Just then, a truck carrying a questionably safe load of rebar and an equally questionable number of men slowly passed us. As the truck drew alongside, the men raised their fists and began chanting “Sí, se puede! Sí, se puede!” over and over until our own raised fists brought a chorus of cheers. A few miles later we found salvation in the form of the La Fortuna store. The nice woman at the register was, as we were now accustomed to, perplexed by our purchasing habits. Maybe even more so when Andi attempted, with all her might, to buy a gallon of white vinegar. “Esto no es agua,” the woman said, prying the jug from Andi’s hands.
If there appears to be a portion of the narrative missing, the part about singletrack, you’d be correct, and it’s here that I’m tempted to bend the truth.

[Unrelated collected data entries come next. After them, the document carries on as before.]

Inductive SessionCall :=
  | SPlaceOrder (symbol exchange side price_type : string) (qty : Z) (user_tag : string)
      (price trigger : option f64) (duration : string) (trail_by_ticks trail_by_price_id : option Z)
  | SPlaceBracket (symbol exchange side price_type : string) (qty : Z) (localid : string)
      (price trigger : option f64) (duration : string) (stop_ticks target_ticks : Z)
  | SModifyOrder (venue_id symbol exchange : string) (qty : Z) (price_type : string)
      (price trigger : option f64) (trail_by_ticks : option Z)
  | SCancelOrder (venue_id : string)
  | SLoadOrders (start_sec end_sec : Z)
  | SNextEvents (stream : string)
  | SEnsureConnected | SDisconnect | SOpenGates (trading cancel_all : bool)
  | SSubscribePnl | SDisconnectPnlPlant
  | SSubscribeOrderUpdates | SSubscribeBracketUpdates | SDisconnectOrderPlant
  | SResolvedAccount | SLoadProductRms | SLoadAccountRms.

#[export] Instance SessionCall_eq_dec : EqDecision SessionCall.
Proof. solve_decision. Defined.

(** A tracked order's identity in an event: strategy, instrument, client id. *)
Record Who := MkWho { who_strategy : string; who_instrument : string; who_client : string }.

#[export] Instance Who_eq_dec : EqDecision Who.
Proof. solve_decision. Defined.

Inductive Out :=
  | OSubmitted (w : Who) (ts : Z)
  | ODenied (w : Who) (reason : string) (ts : Z)
  | OAccepted (w : Who) (venue_id : string) (ts : Z)
  | ORejected (w : Who) (reason : string) (ts : Z)
  | OModifyRejected (w : Who) (venue_id reason : string) (ts : Z)
  | OCancelRejected (w : Who) (venue_id reason : string) (ts : Z)
  | OUpdated (w : Who) (venue_id : string) (qty : Z) (price trigger : option Price) (ts : Z)
  | OCanceled (w : Who) (venue_id : string) (ts : Z)
  | OTriggered (w : Who) (venue_id : string) (ts : Z)
  | OFilled (w : Who) (venue_id trade_id : string) (side : OrderSide) (type : OrderType)
      (qty : Z) (px : Price) (commission : pydecimal) (ts : Z)
  | OStatusReport (r : StatusReport)
  | OFillReport (r : FillReport)
  | OAccountState (account currency : string) (free : decimal) (ts : Z)
  | OExposure (topic : string) (snap : ExposureSnapshot)
  | OSession (c : SessionCall).

#[export] Instance Out_eq_dec : EqDecision Out.
Proof. solve_decision. Defined.

(** ** State *)

Record Config := MkConfig {
  cfg_enable_trading : bool;
  cfg_soft_fail_pnl : bool;
  cfg_account_id : option string;
  cfg_cancel_all_requested : bool;
  cfg_brackets : bool;
  (* the parent gateway's trading gate, [True] when the session has none *)
  cfg_session_trading : bool
}.

Record Account := MkAccount {
  ac_account_id : option string;
  ac_seeded : bool;
  ac_resolved_raw : option string;
  ac_last_state_key : option (string * string * decimal)
}.

Record PnlState := MkPnl {
  pn_connected : bool;
  pn_observed : bool;
  pn_live_since_ns : option Z;
  pn_epoch : Z;
  (* insertion-ordered dictionary of the last row per instrument *)
  pn_positions : list (string * pydict);
  pn_seen_ns : gmap string Z;
  pn_unreadable : gset string
}.

Record Stores := MkStores {
  st_seen_fill_keys : FillDedupStore;
  st_untracked_status : UntrackedStatusBook StatusKey
}.

(** Which poll tasks run. *)
Record Tasks := MkTasks { tk_pnl_alive : bool; tk_order_alive : bool }.

Record Host (C : Type) := MkHost {
  h_cfg : Config;
  h_cache : C;
  h_plant : PlantState;
  h_account : Account;
  h_pnl : PnlState;
  h_stores : Stores;
  h_commission : CommissionTable;
  h_tasks : Tasks;
  h_reads : nat;        (* clock reads so far *)
  h_calls : nat;        (* session calls so far *)
  h_out : list Out
}.
Arguments MkHost {C} _ _ _ _ _ _ _ _ _ _ _.
Arguments h_cfg {C} _.
Arguments h_cache {C} _.
Arguments h_plant {C} _.
Arguments h_account {C} _.
Arguments h_pnl {C} _.
Arguments h_stores {C} _.
Arguments h_commission {C} _.
Arguments h_tasks {C} _.
Arguments h_reads {C} _.
Arguments h_calls {C} _.
Arguments h_out {C} _.

Section Setters.
Context {C : Type}.
Implicit Type h : Host C.

Definition set_cache (c : C) h : Host C :=
  MkHost (h_cfg h) c (h_plant h) (h_account h) (h_pnl h) (h_stores h) (h_commission h)
    (h_tasks h) (h_reads h) (h_calls h) (h_out h).
Definition on_plant (f : PlantState -> PlantState) h : Host C :=
  MkHost (h_cfg h) (h_cache h) (f (h_plant h)) (h_account h) (h_pnl h) (h_stores h)
    (h_commission h) (h_tasks h) (h_reads h) (h_calls h) (h_out h).
Definition set_account (a : Account) h : Host C :=
  MkHost (h_cfg h) (h_cache h) (h_plant h) a (h_pnl h) (h_stores h) (h_commission h)
    (h_tasks h) (h_reads h) (h_calls h) (h_out h).
Definition on_pnl (f : PnlState -> PnlState) h : Host C :=
  MkHost (h_cfg h) (h_cache h) (h_plant h) (h_account h) (f (h_pnl h)) (h_stores h)
    (h_commission h) (h_tasks h) (h_reads h) (h_calls h) (h_out h).
Definition on_stores (f : Stores -> Stores) h : Host C :=
  MkHost (h_cfg h) (h_cache h) (h_plant h) (h_account h) (h_pnl h) (f (h_stores h))
    (h_commission h) (h_tasks h) (h_reads h) (h_calls h) (h_out h).
Definition set_commission (t : CommissionTable) h : Host C :=
  MkHost (h_cfg h) (h_cache h) (h_plant h) (h_account h) (h_pnl h) (h_stores h) t
    (h_tasks h) (h_reads h) (h_calls h) (h_out h).
Definition set_tasks (t : Tasks) h : Host C :=
  MkHost (h_cfg h) (h_cache h) (h_plant h) (h_account h) (h_pnl h) (h_stores h)
    (h_commission h) t (h_reads h) (h_calls h) (h_out h).
Definition next_read h : Host C :=
  MkHost (h_cfg h) (h_cache h) (h_plant h) (h_account h) (h_pnl h) (h_stores h)
    (h_commission h) (h_tasks h) (S (h_reads h)) (h_calls h) (h_out h).
Definition next_call h : Host C :=
  MkHost (h_cfg h) (h_cache h) (h_plant h) (h_account h) (h_pnl h) (h_stores h)
    (h_commission h) (h_tasks h) (h_reads h) (S (h_calls h)) (h_out h).
Definition push_out (o : Out) h : Host C :=
  MkHost (h_cfg h) (h_cache h) (h_plant h) (h_account h) (h_pnl h) (h_stores h)
    (h_commission h) (h_tasks h) (h_reads h) (h_calls h) (h_out h ++ [o]).

End Setters.

(** What a session call answers. *)
Inductive Reply :=
  | RUnit
  | RRows (rows : list pydict)
  | RAccount (row : option pydict).

(** The world around the client. *)
Record Env (C : Type) := MkEnv {
  e_clock : nat -> Z;
  e_session : nat -> SessionCall -> res Reply;
  e_interleave : nat -> Host C -> Host C;
  (* whether an awaited condition came true within its timeout *)
  e_wait : nat -> bool;
  e_send_status : StatusReport -> res unit;
  e_send_fill : FillReport -> res unit
}.
Arguments MkEnv {C} _ _ _ _ _ _.
Arguments e_clock {C} _ _.
Arguments e_session {C} _ _ _.
Arguments e_interleave {C} _ _ _.
Arguments e_wait {C} _ _.
Arguments e_send_status {C} _ _.
Arguments e_send_fill {C} _ _.

(** ** Shared operations *)

Section Ops.
Context {C : Type} `{CacheOps C} `{NautilusTypes}.
Variable env : Env C.

Definition emit (o : Out) : M (Host C) unit := modify (push_out o).

Definition timestamp_ns : M (Host C) Z :=
  fun h => (Ok (e_clock env (h_reads h)), next_read h).

(** A session call made off the event loop: the caller is suspended, so the
    other coroutines run before it resumes. *)
Definition call (c : SessionCall) : M (Host C) Reply :=
  fun h =>
    let n := h_calls h in
    let h1 := e_interleave env n (next_call (push_out (OSession c) h)) in
    (e_session env n c, h1).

What I’d like to report is that our mission was accomplished and we explored endless singletrack. What actually happened was not that. In Todos Santos, despite the kind man at the bike shop literally pointing to the map and saying, “This is where you should ride,” we took a different route and ended up riding doubletrack all day. It was cool, and we did see whales, but it was decidedly not singletrack. In La Ventana, a place with well developed trail networks, we rode exactly two miles of trail. We rode it twice though, so I think that counts for something.


And in Los Barriles and Cabo Pulmo, our third and fourth trail stops respectively, it was brutally hot and windy, and no one had the stomach to do much else but stay on route.
I admit this because travel has a way of upending the very best romantic visions in our heads. It’s true, we probably could have suffered through and held steadfast to our ambitions, but it’s likely something would have been lost in the process. What we gained instead, in our constant renegotiations, was an acceptance that travel works best when it is a game played by the minute, not by the quarter. By reassessing and updating our agenda constantly, we found a kind of cohesiveness that comes when no one force dominates and every voice is heard. We didn’t ride singletrack, or much of it at least, but we found magic in small things that would have been missed had we been bullish with our original plan. We watched kite surfers on the beach, took a day to snorkel, discovered secluded campsites, met fun strangers and played cards with them, sat on dusty sidewalks drinking beers in the middle of the day, ate ice cream, got tossed in the waves, and made all of these decisions spontaneously.
Someday, maybe I’ll go back and ride the trails. I’m sure they’re fantastic. But I’d be just as happy remembering what we actually did. Plus, there’s something to be said for occupying a dirty sidewalk in leisure, wiping crumbs from your clothes, unbothered by the need to be anywhere else.